That urgency bled over into the choice of covers. Most of the songs picked by the musicians at Wine & Song were emotionally fraught.  Hartnett picked one of Bob Dylan’s saddest early songs to play – “Boots of Spanish Leather”, a painful tale of misunderstanding and disillusionment between lovers, one that frames the keepsake as a kind of disappointing romantic compromise.  Hartnett, who likes to wrap his supple voice around rueful, whiskey-soaked, 3 a.m. material, was right at home here; better still, he worked out a pleasantly doleful acoustic guitar arrangement that showcased his skill without ever getting too flashy about it. Jonathan Andrew, a Red Bank artist who is currently best known as a member of Christina Alessi and the Toll Collectors, but who has long been an intelligent and literate songwriter in his own right, picked Elliott Smith’s emotionally brutal “Waltz #2”. Andrew often sings in a hushed, gentle voice reminiscent of Ben Gibbard, but here, he laid Smith’s acid verses bare, and did nothing to cushion the hammer-blow of the chorus.  

As renditions of Smith’s material go – and there are a lot of them – this one was illuminating. It was a version that could only have been done by a writer: somebody who had given a lot of thought to notes and chords and melodies, and had tried to figure out how words, and the sentiment they contain, might fit in to the compositional architecture of a song. Unsurprisingly from a circle of songwriters, the Wine & Song participants picked covers from masters – Bayonne’s Michael Rodgers, for instance, tried his hand at a solo electric guitar rendering of “Bennie And The Jets”. (He read the lyrics off his phone and scrolled while the crowd sang along; nobody minded.)  But they were also careful to select songs that framed their own compositions, and put their writing into perspective.  This was true of Hartnett, who allowed the shadow of “Spanish Leather” to fall over a Dylanesque song of his about a favorite keepsake (an ivory owl, if I got that right); it was true for the silver-voiced Gina Tolentino, who closed her mini-set on a cautious but optimistic note with a version of Hurray For The Riff Raff’s “Look Out Mama”; and it was equally true for Reitman, who foregrounded his traditionalism right away with “Hesitation Blues”, a classic associated with Hot Tuna, but which has roots going all the way back to W.C. Handy. 

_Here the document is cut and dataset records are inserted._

(** * React18Features: the catalog source, the suspending resource and the
      query controller of [src/App.tsx]

    The development follows the file top-down:
    - [JsString]: the string operations of the JavaScript runtime that the
      program calls ([toLowerCase], [trim], [includes], [String(n)]);
    - [Catalog]: [ALL_PRODUCTS] and the filter of [fetchProducts] and of
      [ProductsPanel];
    - [Number]: the binary64 arithmetic of [randomDelay];
    - [Runtime]: promises, timers, the promise job queue and
      [createResource] over an explicit store;
    - [Ui]: [ErrorBoundary], [Suspense], [ProductsPanel], [App] and
      [handleChange] as a labelled transition system. *)

From Stdlib Require Import ZArith NArith List String Ascii Lia DecimalString
  SpecFloat.
From stdpp Require Import base numbers list.
(** * Feature-compare: the key normaliser, the two scrapers and the
      /compare handler of [src/app.py]

    Python values are embedded as follows.

    - A [str] is the list of its Unicode code points ([pystr], over [N]).
      [str.strip] is modelled on the whole of Unicode (the white-space set
      of [str.isspace]).  The case maps behind [str.lower] and [str.title]
      are tabulated for ASCII and for the Latin ligature block
      U+FB00..U+FB06 (whose title-case forms are two or three ASCII
      letters); other code points are left unchanged by the model, so the
      statements that depend on case mapping carry an [ascii_only]
      hypothesis.
    - A [dict] with string keys and values is an association list in
      insertion order; assigning to an existing key keeps its position.
    - The network, the HTML parser and the renderer are collaborators
      behind a [World] interface; every call that reaches the network is
      recorded in a log which the scrapers and the handler thread through.
    - [scrape_features] reads three module-level names that app.py binds
      nowhere; reading an unbound name raises [NameError], which the
      function's own [except Exception] clause catches.
    - [try]/[except] is a sum: [inl] an exception, [inr] a normal return. *)

From Stdlib Require Import List NArith Bool String Ascii Lia.
From Stdlib Require Import DecimalString.
Import ListNotations.

(* ------------------------------------------------------------------ *)
(** ** Python strings *)

Module PyStr.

Tuesday’s show was promoted and co-presented by Mike Kuzan of The Latest Noise: this very website.  Though Kuzan has been one of the busiest guys around Hudson County lately, it’s apparent he’s not an empire-builder. Instead, he’s a fellow musician who is genuinely fascinated by what his peers are doing.  Like Hartnett, he leads with his affability.  Most impresarios strain to be larger than life; this one keeps things on a human scale. He opened the evening with a Jack White number that imparted some of its nervy attitude – though none of its aggression – to his two following originals, including a plainspoken baseball-themed tribute and memorial to an uncle with a brain tumor.  Those who attended the most recent Latest Noise showcase at White Eagle might recall that Kuzan dedicated the night to that same sick uncle.  That's twice now that Kuzan's music made me cross my fingers, hard, for somebody I didn't know.  Songs: they're powerful.

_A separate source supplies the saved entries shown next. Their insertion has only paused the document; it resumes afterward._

(** [RichConsole.log(text, style=style)].  The style is looked up before
    anything is written.  ['info'], the default of [Console.log], is neither
    a style of rich's theme nor a colour, and looking it up raises
    [rich.errors.MissingStyle]; other style names are taken to exist. *)
Definition rich_log (text style : string) : M unit :=
  if bool_decide (style = "info") then raise (External "rich.errors.MissingStyle")
  else modify (show (RichLog text style)).

(** [RichConsole.status] returns a context manager; nothing is shown before it
    is entered. *)
Definition rich_status (message : string) (args : list Printable)
    (kwargs : list (string * string)) : M PyObj :=
  mret (PyRichStatus message args kwargs).

(** [with ctx: body].  The context expression is evaluated first; a value
    without [__enter__]/[__exit__] raises [TypeError] (CPython 3.11 and later;
    earlier versions raise [AttributeError] at the same point) and the body
    is not run.  The status object shows its message on entry and removes it
    on exit, also when the body raises. *)
Definition with_ {A} (ctx : M PyObj) (body : M A) : M A :=
  v ← ctx;
  match v with
  | PyRichStatus message args kwargs =>
      modify (show (RichStatusStart message args kwargs));;
      try_except
        (a ← body; modify (show (RichStatusStop message));; mret a)
        (λ e, modify (show (RichStatusStop message));; raise e)
  | PyNone =>
      raise (TypeError "'NoneType' object does not support the context manager protocol")
  | PyBool _ =>
      raise (TypeError "'bool' object does not support the context manager protocol")
  | PyOpaque =>
      raise (TypeError "object does not support the context manager protocol")
  end.

(** *** class [Console] *)

Definition Console_print (self : Console) (args : list Printable)
    (kwargs : list (string * string)) : M unit :=
  if negb (quiet self) then rich_print args kwargs else mret tt.

Definition Console_status (self : Console) (message : string)
    (args : list Printable) (kwargs : list (string * string)) : M PyObj :=
  (if negb (quiet self)
   then with_ (rich_status message args kwargs) (mret tt)
   else mret tt);;
  mret PyNone.

Definition Console_log (self : Console) (text : string) (style : string) : M unit :=
  if negb (quiet self) then rich_log text style else mret tt.

Definition Console_warn (self : Console) (text : string) : M unit :=
  if negb (quiet self)
  then rich_print [PText ("[bold yellow]Warning:[/bold yellow] " +:+ text)] [("style", "yellow")]
  else mret tt.

Definition Console_error (self : Console) (text : string) : M unit :=
  if negb (quiet self)
  then rich_print [PText ("[bold red]Error:[/bold red] " +:+ text)] [("style", "red")]
  else mret tt.

Definition Console_success (self : Console) (text : string) : M unit :=
  if negb (quiet self)
  then rich_print [PText ("[bold green]Success:[/bold green] " +:+ text)] [("style", "green")]
  else mret tt.

(** ** [heirloom/cli/__init__.py] *)

(** The collaborators whose source lies outside the two embedded files.  Each
    acts on the external state only: the [Heirloom] object is built from the
    configuration before the key ['db'] exists and is never handed the
    database, the console or the configuration afterwards. *)
Record Collaborators := {
  (* names bound by the four [from ... import *] lines *)
  star_imported : gmap string PyObj;
  (* the submodules of rich that some module has imported by the time a
     command runs; [import rich] itself imports none *)
  rich_submodule_loaded : string → bool;
  (* class Heirloom; [self.games] is passed where the method reads it *)
  heirloom_login : Ext → Outcome string * Ext;
  heirloom_refresh_games_list : Ext → Outcome (list Game) * Ext;
  heirloom_get_game_from_uuid : list Game → option string → Ext → Outcome (option string) * Ext;
  heirloom_get_uuid_from_name : list Game → option string → Ext → Outcome (option string) * Ext;
  heirloom_download_game : list Game → option string → string → Ext → Outcome string * Ext;
  heirloom_install_game : list Game → option string → option string → Ext → Outcome Result * Ext;
  heirloom_uninstall_game : list Game → option string → Ext → Outcome Result * Ext;
  heirloom_dump_game_data : list Game → option string → Ext → Outcome string * Ext;
  (* [inquirer.select(message, choices).execute()] *)
  inquirer_select : string → list string → Ext → Outcome string * Ext;
  (* os, subprocess *)
  os_path_expanduser : string → string;
  os_path_isdir : string → Ext → bool;
  os_path_exists : string → Ext → bool;
  os_makedirs : string → Ext → Outcome unit * Ext;
  subprocess_run : list string → Ext → Outcome string * Ext
}.

Context (C : Collaborators).

(** *** Name lookup *)

(** The module namespace after the module body has run: the imports of lines
    1-12, overridden by whatever the star imports of lines 13-16 bind,
    overridden by the definitions of lines 19-283. *)
Definition module_globals : gmap string PyObj :=
  list_to_map ((λ x, (x, PyOpaque)) <$> ["InstallationMethod"; "HeirloomManager"; "main"])
  ∪ star_imported C
  ∪ list_to_map ((λ x, (x, PyOpaque)) <$>
      ["os"; "json"; "shutil"; "subprocess"; "Enum"; "rich"; "typer";
       "inquirer"; "Annotated"; "Heirloom"; "Console"]).

(** The names of the Python builtins module are not listed: none of them is
    spelled [quiet], the only name looked up through [load_global]. *)
Definition load_global (x : string) : M PyObj :=
  match module_globals !! x with
  | Some v => mret v
  | None => raise (NameError x)
  end.

(** Reading a name inside a function: a parameter or assigned name of the
    function is a local (unbound until assigned), any other name is global. *)
Definition load_name (local_names : list string) (frame : gmap string PyObj)
    (x : string) : M PyObj :=
  if bool_decide (x ∈ local_names) then
    match frame !! x with
    | Some v => mret v
    | None => raise (UnboundLocalError x)
    end
  else load_global x.

(** *** Helpers of the embedding *)

Definition lift {A} (o : Outcome A) : M A := λ w, (o, w).

(** [self.config['db']] *)
Definition config_db : M Store := λ w,
  if db_bound w then (Ok (store w), w) else (Raise (KeyError "db"), w).

(** [self.config[key]] for a string option *)
Definition config_item (key : string) : M string :=
  c ← gets config;
  match c !! key with
  | Some v => mret v
  | None => raise (KeyError key)
  end.

(** [self.console.print(x)] and [self.console.status(message)] *)
Definition console_print (x : Printable) : M unit :=
  c ← gets console; Console_print c [x] [].
Definition console_status (message : string) : M PyObj :=
  c ← gets console; Console_status c message [] [].

(** The builtin [print(x)] *)
Definition print (x : Printable) : M unit := modify (show (Stdout x)).

(** The builtin [input(prompt)]: the prompt is written, a line is read; end of
    input raises [EOFError]. *)
Definition input (prompt : string) : M string :=
  modify (record_call (CInput prompt));;
  modify (show (Stdout (PText prompt)));;
  lines ← gets stdin;
  match lines with
  | [] => raise EOFError
  | line :: rest => modify (set_stdin rest);; mret line
  end.

(** [l[-1]] *)
Definition last_item (l : list string) : M string :=
  match last l with
  | Some x => mret x
  | None => raise IndexError
  end.

(** [refresh_game_installation_status(self.config['db'])] *)
Definition refresh_installation_status : M unit :=
  db ← config_db;
  modify (record_call CRefreshInstallationStatus);;
  x ← gets ext;
  modify (set_store (refresh_game_installation_status (λ p, os_path_exists C p x) db)).

Definition get_game_from_uuid (uuid : option string) : M (option string) :=
  gs ← gets games;
  external (CGetGameFromUuid uuid) (heirloom_get_game_from_uuid C gs uuid).

Definition get_uuid_from_name (game : option string) : M (option string) :=
  gs ← gets games;
  external (CGetUuidFromName game) (heirloom_get_uuid_from_name C gs game).

(** [self.heirloom.refresh_games_list()], which rebinds [self.heirloom.games] *)
Definition refresh_games_list : M unit :=
  gs ← external CRefreshGamesList (heirloom_refresh_games_list C);
  modify (set_games gs).

(** *** class [HeirloomManager] *)

Definition _init_console (quiet : bool) : M unit :=
  modify (set_console {| quiet := quiet |}).

(** The body of the loop of [merge_game_data_with_db] for one game. *)
Definition merge_game (each_game : Game) : M Game :=
  db ← config_db;
  record ← lift (read_game_record db (Some (installer_uuid each_game)) None);
  record ←
    (if negb (bool_decide (is_Some record)) then
       console_print (PText (":exclamation: Unable to read game record for UUID [green]"
                             +:+ installer_uuid each_game +:+ "[/green]!"));;
       db ← config_db;
       record ← lift (read_game_record db None (Some (game_name each_game)));
       (if negb (bool_decide (is_Some record)) then
          console_print (PText (":warning: Unable to read game record for game name [blue]"
                                +:+ game_name each_game +:+ "[/blue]!"))
        else mret tt);;
       mret record
     else mret record);
  match record with
  | Some r =>
      mret {| game_name := game_name each_game;
              installer_uuid := installer_uuid each_game;
              game_description := game_description each_game;
              install_dir := Some (rec_install_dir r);
              executable := Some (rec_executable r) |}
  | None => mret each_game
  end.

Fixpoint merge_games (gs : list Game) : M (list Game) :=
  match gs with
  | [] => mret []
  | g :: rest => g' ← merge_game g; rest' ← merge_games rest; mret (g' :: rest')
  end.

(** The game dictionaries are updated in place; rendering apart (see
    [rich_print]), the only statement of the loop that can raise is the read
    of [self.config['db']], and when it raises it does so in the first
    iteration, before any update. *)
Definition merge_game_data_with_db : M unit :=
  gs ← gets games;
  gs' ← merge_games gs;
  modify (set_games gs').

(** [[g['game_name'] for g in games if g['install_dir'] != 'Not Installed']] *)
Fixpoint installed_names (gs : list Game) : Outcome (list string) :=
  match gs with
  | [] => Ok []
  | g :: rest =>
      match install_dir g with
      | None => Raise (KeyError "install_dir")
      | Some d =>
          match installed_names rest with
          | Ok l => Ok (if bool_decide (d ≠ NOT_INSTALLED) then game_name g :: l else l)
          | Raise e => Raise e
          end
      end
  end.

Definition select_from_games_list (installed_only : bool) : M string :=
  refresh_games_list;;
  gs ← gets games;
  if negb installed_only then
    let choices := game_name <$> gs in
    external (CSelect "Select a game: " choices) (inquirer_select C "Select a game: " choices)
  else
    choices ← lift (installed_names gs);
    external (CSelect "Select a game: " choices) (inquirer_select C "Select a game: " choices).

Definition login (quiet : bool) : M unit :=
  _init_console quiet;;
  try_except
    (with_ (console_status "Logging in to Legacy Games...")
       (uid ← external CLogin (heirloom_login C);
        modify (set_user_id (Some uid))))
    (λ e,
       console_print (PText ":exclamation: Unable to log in to Legacy Games!");;
       console_print (PExc e);;
       raise e).

Definition refresh (quiet : bool) : M unit :=
  login quiet;;
  try_except
    (with_ (console_status "Refreshing games list...") refresh_games_list;;
     with_ (console_status "Initializing database...")
       (gs ← gets games;
        modify (record_call CInitGamesDb);;
        modify (λ w, set_db (init_games_db (store w) gs) w));;
     with_ (console_status "Merging database into game data...")
       merge_game_data_with_db;;
     refresh_installation_status)
    (λ e,
       console_print (PText ":exclamation: Unable to refresh games list!");;
       console_print (PExc e);;
       raise e).

(** The filtering loop of [list_games] (lines 134-148); [game_data] is built
    and dropped, the catalog entry itself is appended. *)
Fixpoint list_games_loop (installed not_installed : bool) (gs : list Game)
    : M (list Game) :=
  match gs with
  | [] => mret []
  | g :: rest =>
      db ← config_db;
      record ← lift (read_game_record db None (Some (game_name g)));
      let skip :=
        match record with
        | Some r =>
            if bool_decide (rec_install_dir r ≠ NOT_INSTALLED) then not_installed
            else installed
        | None => false
        end in
      games_list ← list_games_loop installed not_installed rest;
      mret (if skip then games_list else g :: games_list)
  end.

Wine & Song drew from the same pool of rootsy, friendly musicians who made Kuzan’s night at White Eagle a popular success. This is a coherent community, and it has a straightforward stortytelling aesthetic and a relaxed, unpretentious ethos. Yet some of the performers at Wine & Song exhibited compositional daring that I didn’t see at White Eagle Hall. That stands to reason: if you get a turn on the biggest stage in town, you’re probably going to foreground your most crowd-pleasing material. Still, I reckon that Catie Friel would come across as unusual in any context.  The Ridgewood singer and guitarist was, for me at least, the revelation of the night. She covered a song entirely in Greek, and then played an Irish folk song of her own invention – which struck me as an audacious thing to do, but I’m an obnoxious rocker, and I respond to audacity. Her last song was a yarn-ball of blues, unraveled note-by-note, and pulled apart to maximum tautness.  Somehow it reminded me of Jane Siberry and early Talking Heads, though I’m pretty sure she intended neither. Friel has ideas to burn, and ideas are the most important currency to any songwriter, but it’s also apparent that she’s working with a wide scope.  The most persistent knock made against singer-songwriters is that they can’t see past their mirror.  Friel has her window open, and she’s looking out. 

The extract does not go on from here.